(** The requests of a process lifetime, served one after the other. *)
Fixpoint serve (reqs : list Request) : State Server (list Reply) :=
  match reqs with
  | [] => sret []
  | req :: rest =>
      (reply <~ handle req ;;
       replies <~ serve rest ;;
       sret (reply :: replies))%state
  end.

(** The JSON object FastAPI sends for the dict returned by [predict]. *)
Definition reading_json (r : Reading) : pyval :=
  PyDict
    [ ("pm2_5", pm2_5 r); ("pm10", pm10 r); ("no2", no2 r); ("so2", so2 r);
      ("co", co r); ("o3", o3 r); ("nh3", nh3 r) ].

Definition live_prediction_json (a : LivePrediction) : pyval :=
  PyDict
    [ ("AQI_Predicted", PyNum (live_AQI_Predicted a));
      ("status", PyStr (live_status a));
      ("pollutants", reading_json (pollutants a));
      ("location", PyStr (location a));
      ("timestamp", PyStr (timestamp a)) ].

(** What a client of [/predict] receives: status 200 with the JSON of the
    returned dict, or the status of the [HTTPException] with its detail. *)
Definition http_response (outcome : Except HTTPException LivePrediction)
  : GetResult :=
  match outcome with
  | inr a => GetResponse 200 (Some (live_prediction_json a))
  | inl e =>
      GetResponse (exc_status_code e)
        (Some (PyDict [("detail", PyStr (detail e))]))
  end.

End ApiServer.

(* ===================================================================== *)
(** ** dashboard.py: the AQI history of a session *)

Module Dashboard.

Import ApiServer.
#[local] Open Scope list_scope.

Record HistoryEntry : Type := {
  time : string;
  aqi : Qc
}.

(** [list.pop(0)] on a list that is not empty. *)
Definition pop0 {A} (l : list A) : list A := tl l.

(** Lines 147-155, run once per refresh: append the reading, then keep only
    the last 20. *)
Definition update_history (aqi_history : list HistoryEntry)
    (reading : HistoryEntry) : list HistoryEntry :=
  let appended := aqi_history ++ [reading] in
  if (20 <? length appended)%nat then pop0 appended else appended.

(** The session state after the refreshes that produced [readings], one
    after the other. *)
Definition refreshes (aqi_history : list HistoryEntry)
    (readings : list HistoryEntry) : list HistoryEntry :=
  fold_left update_history readings aqi_history.

(** Lines 51-60. *)
Definition sample_data : pyval :=
  PyDict
    [ ("AQI_Predicted", num 45.5);
      ("status", PyStr "Good 😊");
      ("pollutants",
        PyDict
          [ ("pm2_5", num 25.0); ("pm10", num 45.0); ("no2", num 12.0);
            ("so2", num 5.0); ("co", num 0.5); ("o3", num 45.0);
            ("nh3", num 0.0) ]);
      ("location", PyStr "Delhi, India");
      ("timestamp", PyStr "Sample Data") ].

(** What [st.error] shows. *)
Inductive UiMessage : Type :=
| ApiError (status_code : Z)
| ConnectionErrorMessage (e : exn).

Definition st_error (m : UiMessage) : State (list UiMessage) unit :=
  modify (fun shown => shown ++ [m]).

(** Lines 68-82.  [use_sample_data] is the sidebar checkbox, [net] what
    the request to [api_url/predict] did. *)
Definition fetch_data (use_sample_data : bool) (net : GetResult)
  : State (list UiMessage) pyval :=
  if use_sample_data then sret sample_data
  else
    let on_exception e :=
      (st_error (ConnectionErrorMessage e) ;;; sret sample_data)%state in
    match requests_get net with
    | inl e => on_exception e
    | inr response =>
        if (resp_status_code response =? 200)%Z
        then match response_json response with
             | inr data => sret data
             | inl e => on_exception e
             end
        else (st_error (ApiError (resp_status_code response)) ;;;
              sret sample_data)%state
    end.

(** Lines 84-95. *)
Definition get_status_color (status : string) : string :=
  if str_contains "Good" status then "green"
  else if str_contains "Moderate" status then "orange"
  else if str_contains "Unhealthy" status then "red"
  else if str_contains "Very Unhealthy" status then "purple"
  else "maroon".

End Dashboard.

(* ===================================================================== *)
(** ** The contract, in the words of the specification *)

Module Contract.

Import ApiServer.

(** The six ordered severity bands. *)
Inductive AqiStatus : Type :=
| Good
| Moderate
| UnhealthyForSensitive
| Unhealthy
| VeryUnhealthy
| Hazardous.

Definition all_statuses : list AqiStatus :=
  [Good; Moderate; UnhealthyForSensitive; Unhealthy; VeryUnhealthy;
   Hazardous].

Definition label (b : AqiStatus) : string :=
  match b with
  | Good => "Good 😊"
  | Moderate => "Moderate 😐"
  | UnhealthyForSensitive => "Unhealthy for Sensitive Groups 😷"
  | Unhealthy => "Unhealthy 😞"
  | VeryUnhealthy => "Very Unhealthy 😨"
  | Hazardous => "Hazardous ☠️"
  end.

(** The inclusive upper threshold of a band; [Hazardous] has none. *)
Definition upper_threshold (b : AqiStatus) : option Q :=
  match b with
  | Good => Some 50%Q
  | Moderate => Some 100%Q
  | UnhealthyForSensitive => Some 150%Q
  | Unhealthy => Some 200%Q
  | VeryUnhealthy => Some 300%Q
  | Hazardous => None
  end.

(** The band just below; [Good] has none. *)
Definition band_below (b : AqiStatus) : option AqiStatus :=
  match b with
  | Good => None
  | Moderate => Some Good
  | UnhealthyForSensitive => Some Moderate
  | Unhealthy => Some UnhealthyForSensitive
  | VeryUnhealthy => Some Unhealthy
  | Hazardous => Some VeryUnhealthy
  end.

Definition above (score : Q) (threshold : option Q) : Prop :=
  match threshold with
  | Some t => (t < score)%Q
  | None => True
  end.

Definition within (score : Q) (threshold : option Q) : Prop :=
  match threshold with
  | Some t => (score <= t)%Q
  | None => True
  end.

(** A score belongs to the band whose upper threshold it does not exceed
    while exceeding the threshold of the band below. *)
Definition in_band (score : Qc) (b : AqiStatus) : Prop :=
  match band_below b with
  | Some lower => above score (upper_threshold lower)
  | None => True
  end /\ within score (upper_threshold b).

(** The seven named values of a custom request, as a reading. *)
Definition reading_of (p : CustomParams) : Reading :=
  {| pm2_5 := PyNum (q_pm25 p); pm10 := PyNum (q_pm10 p);
     no2 := PyNum (q_no2 p); so2 := PyNum (q_so2 p); co := PyNum (q_co p);
     o3 := PyNum (q_o3 p); nh3 := PyNum (q_nh3 p) |}.

(** The hourly series read from the provider's answer. *)
Definition series_keys : list string :=
  ["pm2_5"; "pm10"; "nitrogen_dioxide"; "sulphur_dioxide";
   "carbon_monoxide"; "ozone"].

(** The failures of the fetch as the specification lists them: a timeout,
    a status that is not 2xx, a body that is missing or does not decode. *)
Inductive stated_failure : GetResult -> Prop :=
| stated_timeout :
    stated_failure (GetRaised Timeout)
| stated_non_2xx c body :
    ~ (200 <= c < 300)%Z -> stated_failure (GetResponse c body)
| stated_malformed_body c :
    stated_failure (GetResponse c None).

(** The failures of the fetch as the code sees them: [requests.get] raised,
    the status is a client or server error, the body does not decode, or the
    decoded body lacks ["hourly"] or one of the six series. *)
Inductive fetch_failure : GetResult -> Prop :=
| transport_failure e :
    fetch_failure (GetRaised e)
| error_status c body :
    (400 <= c < 600)%Z -> fetch_failure (GetResponse c body)
| undecodable_body c :
    fetch_failure (GetResponse c None)
| no_hourly c data e :
    subscript_str data "hourly" = raise e ->
    fetch_failure (GetResponse c (Some data))
| no_series c data hourly key e :
    subscript_str data "hourly" = ok hourly ->
    In key series_keys ->
    subscript_str hourly key = raise e ->
    fetch_failure (GetResponse c (Some data)).

(** The position of a band in the order of severity. *)
Definition rank (b : AqiStatus) : nat :=
  match b with
  | Good => 0
  | Moderate => 1
  | UnhealthyForSensitive => 2
  | Unhealthy => 3
  | VeryUnhealthy => 4
  | Hazardous => 5
  end.

Definition at_least (score : Q) (threshold : option Q) : Prop :=
  match threshold with
  | Some t => (t <= score)%Q
  | None => True
  end.

(** The range of a band with both of its ends. *)
Definition in_closed_band (score : Qc) (b : AqiStatus) : Prop :=
  match band_below b with
  | Some lower => at_least score (upper_threshold lower)
  | None => True
  end /\ within score (upper_threshold b).

(** A series that is true in a boolean context and has no item [-1]. *)
Inductive unindexable : pyval -> Prop :=
| unindexable_number q : truthy (PyNum q) = true -> unindexable (PyNum q)
| unindexable_true : unindexable (PyBool true)
| unindexable_dict entry entries : unindexable (PyDict (entry :: entries)).

(** What a process without a model answers. *)
Definition reply_without_model (reply : Reply) : Prop :=
  match reply with
  | HomeReply payload => payload = home
  | HealthReply h =>
      h = {| health_status := "model_not_loaded"; model_loaded := false |}
  | PredictReply outcome =>
      outcome = raise {| exc_status_code := 500;
                         detail := "Model not loaded" |}
  | PredictCustomReply outcome =>
      outcome = raise {| exc_status_code := 500;
                         detail := "Model not loaded" |}
  end.

(** The number of [/predict] requests among [reqs]. *)
Fixpoint live_requests (reqs : list Request) : nat :=
  match reqs with
  | [] => 0
  | GetPredict _ :: rest => S (live_requests rest)
  | _ :: rest => live_requests rest
  end.

End Contract.

(* ===================================================================== *)
(** ** Concrete inputs used by the examples *)

Module Samples.

Import ApiServer Dashboard.

Definition entry_at (n : nat) : HistoryEntry :=
  {| time := "12:00:00"; aqi := Q2Qc (inject_Z (Z.of_nat n)) |}.

Definition twenty_five_readings : list HistoryEntry :=
  map entry_at (seq 1 25).

(** A body of the shape the provider answers with. *)
Definition provider_body (s_pm10 s_pm2_5 s_no2 s_so2 s_co s_o3 : list pyval)
  : pyval :=
  PyDict
    [ ("latitude", num 28.6); ("longitude", num 77.2);
      ("timezone", PyStr "Asia/Kolkata");
      ("hourly",
        PyDict
          [ ("time", PyList [PyStr "2024-01-01T00:00";
                             PyStr "2024-01-01T01:00"]);
            ("pm10", PyList s_pm10);
            ("pm2_5", PyList s_pm2_5);
            ("nitrogen_dioxide", PyList s_no2);
            ("sulphur_dioxide", PyList s_so2);
            ("carbon_monoxide", PyList s_co);
            ("ozone", PyList s_o3) ]) ].

(** Two hours of data whose last hour is the reading of the scenario
    [{pm2_5: 10, pm10: 20, no2: 15, so2: 5, co: 0.5, o3: 40}]. *)
Definition scenario_body : pyval :=
  provider_body [num 31.5; num 20] [num 18.2; num 10] [num 22; num 15]
    [num 7.5; num 5] [num 0.7; num 0.5] [num 55; num 40].
(* ---------------------------------------------------------------- *)
(** ** get_top_similar_users *)

(** [similarity_df[target_user].sort_values(ascending=False)[0:n]].
    The function also prints the first ten entries; printing does not
    change the value returned. *)
Definition get_top_similar_users (similarity_df : frame F) (target_user : Z) (n : Z)
  : result (series F) :=
  col <- getitem similarity_df target_user ;;
  Ok (slice_to n (sort_values_desc col)).

(* ---------------------------------------------------------------- *)
(** ** load_dataset *)

(** [pd.merge(ratings, movies)] on the two tables read from the CSV files:
    [ratings] keeps its first three columns (userId, movieId, rating),
    [movies] its first two (movieId, title).  The merge is an inner join on
    the one column the tables share, [movieId]: every rating row is paired
    with every movie row of its movieId, in the order of the rating rows.
    Reading the files is left to the caller. *)
Definition load_dataset (ratings_csv : list (Z * Z * F)) (movies_csv : list (Z * string))
  : list (row F) :=
  flat_map (fun r =>
              map (fun mv => Row (fst (fst r)) (snd (fst r)) (snd r) (snd mv))
                  (filter (fun mv => (fst mv =? snd (fst r))%Z) movies_csv))
           ratings_csv.

(* ---------------------------------------------------------------- *)
(** ** get_user_ratings *)

(** [ratings[ratings['userId'] == user]]. *)
Definition get_user_ratings (ratings : list (row F)) (user : Z) : list (row F) :=
  filter (fun r => (userId r =? user)%Z) ratings.

(* ---------------------------------------------------------------- *)
(** ** predict_ratings *)

(** The first loop: per neighbour, the mean of its ratings and the
    dict movieId -> rating of its rows. *)
Definition precompute (ratings : list (row F)) (similar_users : series F)
  : dict Z F * dict Z (dict Z F) :=
  fold_left
    (fun st e =>
       let user := fst e in
       let user_ratings := get_user_ratings ratings user in
       (dict_set Z.eqb user (mean (map rating user_ratings)) (fst st),
        dict_set Z.eqb user
          (dict_zip Z.eqb (map movieId user_ratings) (map rating user_ratings))
          (snd st)))
    similar_users ([], []).
(** [set(v)]: the elements of a list, the characters of a string, the keys
    of a dict; anything else is not iterable. *)
Definition py_set (v : json) : result (gset atom) :=
  match v with
  | JArr items => rbind (atoms_of items) (fun l => Ok (list_to_set l))
  | JStr s =>
      Ok (list_to_set ((fun c => PStr (String c EmptyString)) <$> Py.chars s))
  | JObj members => Ok (list_to_set ((fun kv => PStr kv.1) <$> members))
  | JNull | JBool _ | JInt _ => Raise TypeError
  end.

Definition json_of_atom (a : atom) : json :=
  match a with
  | PNone => JNull
  | PInt z => JInt z
  | PStr s => JStr s
  end.

(** ** The world of a run *)

(** The state file: missing, or present with what [open] followed by
    [json.load] makes of it ([OSError] when it cannot be read,
    [JSONDecodeError] when it is not JSON). *)
Inductive state_file :=
| Missing
| Present (contents : result json).

Inductive level := INFO | WARNING | ERROR.

Inductive event :=
| EvLog (lvl : level) (msg : string)     (* a call of [logging.<lvl>] *)
| EvMail (subject body : string)         (* a message accepted by the server *)
| EvWrite (payload : json).              (* the state file rewritten *)

Record state := { file : state_file; trace : list event }.

(** How [open(STATE_FILE, "w")] and [json.dump] end. *)
Inductive write_outcome :=
| Written       (* the file now holds the payload *)
| OpenFails     (* [open] raises, the file is as before *)
| DumpFails.    (* [open] truncated the file, then the write raised *)

(** The module constants, as they stand once the module is loaded, and
    what the outside answers during one run. *)
Record environment := {
  CATEGORY_URL : string;
  SMTP_HOST : string;
  SMTP_USER : string;
  SMTP_PASS : string;
  EMAIL_FROM : string;
  EMAIL_TO : string;
  NOTIFY_ON_FIRST_RUN : option string;
  (** [requests.get] followed by [raise_for_status]: the body, or the
      transport or status error *)
  requests_get : string -> result string;
  (** the SMTP session: [starttls], [login], [sendmail] *)
  smtp_session : result unit;
  fs_write : write_outcome;
  (** [datetime.now(timezone.utc).isoformat()] *)
  utcnow : string;
}.

(** ** The monad of the orchestrator: state and exceptions *)

Definition M (A : Type) : Type := state -> result A * state.

Definition ret {A} (a : A) : M A := fun st => (Ok a, st).

Definition bind {A B} (m : M A) (k : A -> M B) : M B :=
  fun st =>
    match m st with
    | (Ok a, st') => k a st'
    | (Raise e, st') => (Raise e, st')
    end.

Definition lift {A} (r : result A) : M A := fun st => (r, st).

(** [try: m  except Exception as e: h e] *)
Definition try_except {A} (m : M A) (h : exn -> M A) : M A :=
  fun st =>
    match m st with
    | (Ok a, st') => (Ok a, st')
    | (Raise e, st') => h e st'
    end.

Definition add_event (ev : event) (st : state) : state :=
  {| file := file st; trace := trace st ++ [ev] |}.

Definition emit (ev : event) : M unit :=
  fun st => (Ok (), add_event ev st).

Definition log (lvl : level) (msg : string) : M unit := emit (EvLog lvl msg).

Declare Scope monitor_scope.
Delimit Scope monitor_scope with M.
Notation "x <- m ;; k" := (bind m (fun x => k))
  (at level 100, m at next level, right associativity) : monitor_scope.
Notation "m ;; k" := (bind m (fun _ => k))
  (at level 100, right associativity) : monitor_scope.

(** ** State store, notifier and orchestrator *)

Section Monitor.
Context {pkgs : Packages} (env : environment).
Local Open Scope monitor_scope.

(** [http_get(url)]: one GET with the browser-like headers, then
    [raise_for_status]; the text of the response. *)
Definition http_get (url : string) : result string := requests_get env url.

(** [os.path.exists(STATE_FILE)] *)
Definition path_exists : M bool :=
  fun st => (Ok (match file st with Missing => false | Present _ => true end),
             st).

(** [with open(STATE_FILE, "r") as f: data = json.load(f)] *)
Definition read_json : M json :=
  fun st =>
    match file st with
    | Missing => (Raise OSError, st)
    | Present contents => (contents, st)
    end.

Definition load_state : M (gset atom) :=
  found <- path_exists ;;
  if negb found then ret ∅
  else
    try_except
      (data <- read_json ;;
       v <- lift (py_get data "product_urls" (JArr [])) ;;
       lift (py_set v))
      (fun _ => log WARNING "Konnte State nicht laden: %s" ;; ret ∅).

(** [with open(STATE_FILE, "w") as f: json.dump(payload, f, ...)] *)
Definition write_json (payload : json) : M unit :=
  fun st =>
    match fs_write env with
    | Written =>
        (Ok (), {| file := Present (Ok payload);
                   trace := trace st ++ [EvWrite payload] |})
    | OpenFails => (Raise OSError, st)
    | DumpFails =>
        (Raise OSError,
         {| file := Present (Raise JSONDecodeError); trace := trace st |})
    end.

Definition snapshot (saved_at : string) (product_urls : list atom) : json :=
  JObj [("saved_at", JStr saved_at);
        ("product_urls", JArr (json_of_atom <$> product_urls))].

Definition save_state (urls_ : gset atom) : M unit :=
  product_urls <- lift (sorted urls_) ;;
  write_json (snapshot (utcnow env) product_urls).

Definition send_email (subject body : string) : M bool :=
  if negb (negb (String.eqb (SMTP_HOST env) "")
           && negb (String.eqb (SMTP_USER env) "")
           && negb (String.eqb (SMTP_PASS env) "")
           && negb (String.eqb (EMAIL_FROM env) "")
           && negb (String.eqb (EMAIL_TO env) ""))
  then log ERROR "E-Mail nicht konfiguriert." ;; ret false
  else
    try_except
      (lift (smtp_session env) ;;
       emit (EvMail subject body) ;;
       log INFO "E-Mail versendet an %s" ;;
       ret true)
      (fun _ => log ERROR "E-Mail-Fehler: %s" ;; ret false).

__________________________________________________

> _Exercise directions_
Show the lines from the data above that contain the string "GetResponse".

> _Exercise answer_
  | inr a => GetResponse 200 (Some (live_prediction_json a))
      GetResponse (exc_status_code e)
    ~ (200 <= c < 300)%Z -> stated_failure (GetResponse c body)
    stated_failure (GetResponse c None).
    (400 <= c < 600)%Z -> fetch_failure (GetResponse c body)
    fetch_failure (GetResponse c None)
    fetch_failure (GetResponse c (Some data))
    fetch_failure (GetResponse c (Some data)).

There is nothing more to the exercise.